Addressing members of Mersey Maritime online, British Ports Association CEO, Richard Ballantyne, called for the Government to be more ‘ambitious’ in its freeports plan. Tony McDonough reports

Port of Liverpool
The Government wants to introduce freeports across the UK

 

A ports industry leader is leading the call for the Government to expand its plan to create freeports across the UK.

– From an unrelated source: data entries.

(* ===== verification/PaymentWitnesses.v ===== *)
(** * PaymentWitnesses: the hypotheses of the payment theorems can hold

    One concrete service over the SQL store, with one merchant and one
    completed transaction, at which each theorem of PaymentTheorems and
    Lifecycle applies. *)

From stdpp Require Import base tactics list gmap strings pretty.
From S2P Require Import Prelude GoLib Domain Repository Postgres Resilience Bank Payment Accounting PaymentLogic PaymentSpecs PaymentOutcome PaymentTheorems Lifecycle.

Open Scope string_scope.
Open Scope Z_scope.

#[local] Existing Instance sorted_range.
#[local] Instance plain_events : EventRepository PgStore := pg_event_repo None.

Definition maple : Merchant :=
  mkMerchant "m_001" "Maple Sports" "sk_live_maple_001" 1000 "CAD" MerchantActive 0 0.

Definition old_row : txn_row :=
  mkTxnRow "old" "m_001" 300 "CAD" TxStatusCompleted (Some "key-0") None ∅ 0 0.

(** The store in which the merchant is [m]. *)
Definition store_of (m : Merchant) : PgStore :=
  mkPgStore {[ "m_001" := m ]} {[ "old" := old_row ]} [] [] 1 1.
Definition old_txn : Transaction := scan_txn old_row.

Definition approving (_ : Ctx) (_ : BankChargeRequest) : Prog (World PgStore) charge_result :=
  ret (Some (mkBankChargeResponse true "APPROVED" ""), None).

Definition service_with (db : bool) : PaymentService PgStore :=
  NewPaymentService (mkPaymentService db true approving None (mkRetryConfig 3 0 0 0 None) 0 0).

Definition service0 : PaymentService PgStore := service_with true.

Definition env0 : Env :=
  mkEnv Z.of_nat (λ _, NoFault) (λ _, None) (λ _, true) (λ _ _, 0) (λ _ _, 0).

Definition world_of (m : Merchant) : World PgStore :=
  mkWorld 0 (store_of m) (NewCircuitBreaker 5 Second) [].
Definition world0 : World PgStore := world_of maple.

Lemma Inv_of m :
  bool_decide (m_ID m = "m_001" ∧ 0 ≤ m_BalanceCents m ≤ max_int64) = true → Inv (world_of m).
Proof.
  intros [Hid Hb]%bool_decide_eq_true. split; [split | split].
  - intros i j r r' k. simpl. by intros [<- <-]%lookup_singleton_Some [<- <-]%lookup_singleton_Some.
  - constructor.
  - constructor.
  - intros id m'. unfold ledger. simpl. rewrite lookup_fmap, fmap_Some.
    by intros (m0 & [<- <-]%lookup_singleton_Some & ->).
  - intros id t. unfold ledger. simpl. rewrite !lookup_fmap, fmap_Some.
    intros (r & [<- <-]%lookup_singleton_Some & ->).
    split; [done|]. split; [by vm_compute|]. split; [by eexists|].
    by apply (bool_decide_unpack _).
Qed.

Definition input0 : CreateTransactionInput := mkCreateTransactionInput "m_001" 250 "CAD" "key-1" "order".

Lemma clean0 : clean_run env0 Background.
Proof. by intros n. Qed.

Lemma faultless0 : faultless env0.
Proof. by intros n. Qed.

Lemma service0_ok db : service_ok (service_with db).
Proof. by split. Qed.

Lemma ids_unique0 : ids_unique env0.
Proof.
  intros n m E. unfold generateTransactionID in E. simpl in E.
  apply (inj (String.append "tx_")) in E. apply (inj pretty) in E. lia.
Qed.

Lemma fresh_ids0 : fresh_ids env0 world0.
Proof.
  intros n _. unfold ledger. simpl. rewrite lookup_fmap. 
  rewrite lookup_singleton_ne; [done|]. by vm_compute.
Qed.

Lemma Inv0 : Inv world0.
Proof. by apply (Inv_of maple). Qed.

Lemma stored0 : stored old_txn (ledger world0).
Proof. by vm_compute. Qed.

Lemma live0 q : live env0 service0 Background q world0.
Proof. by split. Qed.

Lemma key_unused0 : key_unused "key-1" (ledger world0).
Proof.
  right. intros id t. unfold ledger. simpl. rewrite lookup_fmap, fmap_Some.
  by intros (r & [<- <-]%lookup_singleton_Some & ->).
Qed.

Lemma keys_unique0 : keys_unique (ledger world0).
Proof.
  intros i j t t'. unfold ledger. simpl. rewrite !lookup_fmap, !fmap_Some.
  by intros (r & [<- <-]%lookup_singleton_Some & ->) (r' & [<- <-]%lookup_singleton_Some & ->).
Qed.

Definition requests0 : list Request :=
  [ReqCreate Background input0; ReqRefund Background "m_001" "old" "duplicate";
   ReqRefund Background "m_002" "old" ""; ReqList Background "m_001" (NewListParams 0 0)].

Lemma requests0_ok : Forall request_ok requests0.
Proof.
  unfold requests0. rewrite !Forall_cons, Forall_nil. cbn [request_ok input0 in_AmountCents].
  split; [by vm_compute|]. do 2 (split; [done|]). split; [by vm_compute | done].
Qed.

(** ** The theorems at these inputs *)

Lemma requests_conserve_money_witness :
  wp (run_requests env0 service0 requests0)
    (λ _ w', ∀ mid, surplus (ledger w') mid = surplus (ledger world0) mid) world0.
Proof.
  apply (requests_conserve_money env0 service0 requests0 world0);
    [done | apply service0_ok | apply ids_unique0 | apply requests0_ok | apply Inv0 | apply fresh_ids0].
Defined.

Lemma requests_keep_ledger_ok_witness :
  wp (run_requests env0 (service_with false) requests0) (λ _ w', ledger_ok (ledger w')) world0.
Proof.
  apply (requests_keep_ledger_ok env0 (service_with false) requests0 world0);
    [apply service0_ok | apply ids_unique0 | apply requests0_ok | apply Inv0 | apply fresh_ids0].
Defined.

Lemma requests_isolated_witness :
  wp (run_requests env0 service0 requests0) (λ _ w',
    l_merchants (ledger w') !! "m_009" = l_merchants (ledger world0) !! "m_009" ∧
    ∀ id t, tx_MerchantID t = "m_009" →
      (l_txns (ledger w') !! id = Some t ↔ l_txns (ledger world0) !! id = Some t)) world0.
Proof.
  apply (requests_isolated env0 service0 requests0 "m_009" world0);
    [apply service0_ok | apply ids_unique0 | apply requests0_ok | apply Inv0 | apply fresh_ids0 |].
  by repeat (apply Forall_cons; split).
Defined.

Lemma requests_lifecycle_witness :
  wp (run_requests env0 (service_with false) requests0) (λ _ w',
    advances (ledger world0) (ledger w') ∧
    ∀ id t, l_txns (ledger world0) !! id = Some t → IsTerminal (tx_Status t) = true →
      l_txns (ledger w') !! id = Some t) world0.
Proof.
  apply (requests_lifecycle env0 (service_with false) requests0 world0);
    [apply service0_ok | apply ids_unique0 | apply requests0_ok | apply Inv0 | apply fresh_ids0].
Defined.

Lemma requests_audited_witness :
  wp (run_requests env0 service0 requests0) (λ _ w', ∃ evs,
    l_events (ledger w') = (l_events (ledger world0) ++ evs)%list ∧
    ∀ id, replay (status_at id (ledger world0)) (filter (λ e, ev_TransactionID e = id) evs)
      = Some (status_at id (ledger w'))) world0.
Proof.
  apply (requests_audited env0 service0 requests0 world0);
    [done | apply service0_ok | apply ids_unique0 | apply requests0_ok | | apply Inv0 | apply fresh_ids0].
  repeat (apply Forall_cons; split; [apply clean0|]). apply Forall_nil. done.
Defined.

Lemma input0_amount : in_int64 (in_AmountCents input0).
Proof. by vm_compute. Qed.

Lemma CreateTransaction_success_witness :
  wp (CreateTransaction env0 service0 Background input0) (λ r w', r.2 = None → ∃ t, r.1 = Some t ∧
    ((in_IdempotencyKey input0 ≠ "" ∧ tx_IdempotencyKey t = in_IdempotencyKey input0 ∧
      stored t (ledger world0) ∧ ledger w' = ledger world0 ∧ w_charges w' = w_charges world0) ∨
     (approved service0 (set_Status TxStatusPending t) ∧
      settled_payment service0 input0 world0 t (ledger w')))) world0.
Proof.
  apply (CreateTransaction_success env0 service0 Background input0 world0);
    [apply service0_ok | apply Inv0 | apply fresh_ids0 | apply input0_amount].
Defined.

Lemma CreateTransaction_completes_witness :
  wp (CreateTransaction env0 service0 Background input0) (λ r w', ∃ t, r = (Some t, None) ∧
    tx_Status t = TxStatusCompleted ∧ settled_payment service0 input0 world0 t (ledger w')) world0.
Proof.
  apply (CreateTransaction_completes env0 service0 Background input0 maple world0);
    [apply service0_ok | apply Inv0 | apply fresh_ids0 | apply input0_amount | apply clean0 |
     apply live0 | apply key_unused0 | by vm_compute | by vm_compute | by vm_compute].
Defined.

Lemma CreateTransaction_refused_witness :
  let input := mkCreateTransactionInput "m_001" 0 "CAD" "key-1" "" in
  wp (CreateTransaction env0 service0 Background input) (λ r w',
    r = (None, Some ErrInvalidAmount) ∧ untouched world0 w') world0.
Proof.
  apply (CreateTransaction_refused env0 service0 Background _ ErrInvalidAmount world0);
    [apply service0_ok | apply Inv0 | apply fresh_ids0 | by vm_compute | apply clean0 |
     apply key_unused0 | by vm_compute].
Defined.

Lemma CreateTransaction_charges_witness :
  wp (CreateTransaction env0 service0 Background input0) (λ _ w', ∃ q k,
    w_charges w' = (w_charges world0 ++ replicate k q)%list ∧
    Z.of_nat k ≤ retry_attempts (s_retry service0) ∧ accounted service0 input0 world0 w' q k) world0.
Proof.
  apply (CreateTransaction_charges env0 service0 Background input0 world0);
    [apply service0_ok | apply Inv0 | apply fresh_ids0 | apply input0_amount].
Defined.

(** The client goes away at time 12, while the request is served. *)
Lemma CreateTransaction_cancelled_witness :
  let ctx := mkCtx (Some (12, Canceled)) in
  wp (CreateTransaction env0 service0 ctx input0) (λ _ w',
    w_charges w' ≠ w_charges world0 → concluded input0 world0 w') world0.
Proof.
  apply (CreateTransaction_cancelled env0 service0 _ input0 world0);
    [apply service0_ok | apply Inv0 | apply fresh_ids0 | apply input0_amount | apply faultless0].
Defined.

Lemma CreateTransaction_idempotent_witness :
  wp (CreateTransaction env0 service0 Background input0) (λ r1 w1, ∀ t, r1.1 = Some t →
    wp (CreateTransaction env0 service0 Background input0) (λ r2 w2,
      (∃ t', r2 = (Some t', None) ∧ norm_txn t' = norm_txn t) ∧
      ledger w2 = ledger w1 ∧ w_charges w2 = w_charges w1) w1) world0.
Proof.
  apply (CreateTransaction_idempotent env0 service0 Background input0 world0);
    [apply service0_ok | apply ids_unique0 | apply Inv0 | apply fresh_ids0 | apply input0_amount |
     apply clean0 | apply keys_unique0 | done].
Defined.

Lemma RefundTransaction_outcome_witness :
  wp (RefundTransaction env0 service0 Background "m_001" "old" "duplicate") (λ r w',
    match l_txns (ledger world0) !! "old" with
    | None => r = (None, Some ErrTransactionNotFound) ∧ untouched world0 w'
    | Some t =>
      if decide (tx_MerchantID t = "m_001") then
        if decide (tx_Status t = TxStatusCompleted) then
          ∃ tx m, norm_txn tx = t ∧ l_merchants (ledger world0) !! "m_001" = Some m ∧
            ((tx_AmountCents t ≤ m_BalanceCents m ∧ ∃ te to,
                r = (Some (set_Status TxStatusRefunded tx), None) ∧
                ledger w' = refunded service0 tx m "duplicate" te to (ledger world0)) ∨
             (m_BalanceCents m < tx_AmountCents t ∧ r = (None, Some ErrInsufficientFunds) ∧
                (s_db service0 = true → untouched world0 w')))
        else r = (None, Some (cannot_refund (tx_Status t))) ∧ untouched world0 w'
      else r = (None, Some ErrTransactionNotFound) ∧ untouched world0 w'
    end) world0.
Proof.
  apply (RefundTransaction_outcome env0 service0 Background "m_001" "old" "duplicate" world0);
    [apply Inv0 | apply clean0].
Defined.

Lemma RefundTransaction_atomic_witness :
  wp (RefundTransaction env0 service0 Background "m_001" "old" "duplicate") (λ r w',
    (ledger w' = ledger world0 ∧ is_Some r.2) ∨
    fully_refunded service0 "m_001" "old" "duplicate" (ledger world0) (ledger w')) world0.
Proof.
  apply (RefundTransaction_atomic env0 service0 Background "m_001" "old" "duplicate" world0);
    [apply Inv0 | done].
Defined.

Lemma refund_race_witness :
  wp (let! a1 := refund_read env0 Background "m_001" "old" in
      let! a2 := refund_read env0 Background "m_001" "old" in
      let! r1 := refund_write env0 service0 Background "first" a1 in
      let! r2 := refund_write env0 service0 Background "second" a2 in
      ret (r1.2, r2.2)) (λ r w', r = (None, None) ∧
        l_merchants (ledger w') !! "m_001" = Some (set_Balance (1000 - 2 * 300) maple)) world0.
Proof.
  apply (refund_race env0 service0 Background "m_001" old_txn maple "first" "second" world0);
    [apply Inv0 | apply clean0 | done | apply stored0 | done | done | by vm_compute | by vm_compute].
Defined.

(** The same store after the merchant has been paid out. *)
Definition drained : Merchant := set_Balance 100 maple.
Definition world1 : World PgStore := world_of drained.

Lemma Inv1 : Inv world1.
Proof. by apply (Inv_of drained). Qed.

Lemma refund_without_database_witness :
  wp (RefundTransaction env0 (service_with false) Background "m_001" "old" "duplicate") (λ r w1,
    r = (None, Some ErrInsufficientFunds) ∧ refunded_unpaid old_txn drained (ledger w1) ∧
    wp (RefundTransaction env0 (service_with false) Background "m_001" "old" "duplicate") (λ r' _,
      r' = (None, Some (cannot_refund TxStatusRefunded))) w1) world1.
Proof.
  apply (refund_without_database env0 (service_with false) Background "m_001" old_txn drained
    "duplicate" world1);
    [apply Inv1 | apply clean0 | done | by vm_compute | done | done | by vm_compute | by vm_compute].
Defined.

Richard Ballantyne, chief executive of the British Ports Association (BPA) says the demand for freeports across the UK was such that the initial plan to create 10 will come nowhere near to satisfying that demand.

Addressing members of industry body Mersey Maritime in a virtual seminar, Mr Ballantyne said there were 125 cargo-handling ports across the UK as airports and rail hubs, many of who may be expected to apply for freeport status.

He also said the introduction of freeports presented a huge opportunity for the offshore wind sector as the UK Government looks to significantly increase the volume of energy generated from renewable sources.

Freeports are a designated zone where normal tax and customs rules do not apply. These can be airports or other hubs as well as maritime ports. At a freeport, imports can enter with simplified customs documentation and without paying tariffs.

Businesses operating inside designated areas in and around the freeport can manufacture goods using the imports and add value, before exporting again without ever facing the full tariffs or procedures. If the goods move out of the freeport into another part of the country, however, they have to go through the full import process, including paying any tariffs.

The Port of Liverpool was a freeport until 2012 when the zones were abolished by the then coalition Government. The idea has the support of Liverpool city region’s £4bn maritime sector. Representative body Mersey Maritime is backing the policy as is Port of Liverpool operator Peel Ports.

Richard Ballantyne
Richard Ballantyne, chief executive of the British Ports Association

 

A report by consultants Mace, estimates a freeport in Liverpool could add £739m to Liverpool’s economy every year – equivalent to £1,500 for every household in the city – as well as creating 12,000 high-value jobs.

The Government has started a consultation process which has now been extended to July due to the coronavirus crisis. Following that, it is expected formal bids will be invited in the autumn. And Mr Ballantyne is calling on the Government to scale up its ambitions.

“We are calling for maximum ambition from the Government in terms of the scope and the scale of freeports… we are asking for the limit of 10 to be raised to take into account the level of interest,” he said. “We are looking for an open and inclusive policy.

“The Government is still committed to freeports so I also think there will be some financial support – some modest sums to make sure the policy is a success.”

And on the opportunity for offshore wind, he added: “The Government has said that 60% of future offshore wind production has to be rooted here in the UK so, together with the freeports policy, it provides an economic stimulus that offshore wind manufacturers can benefit from.”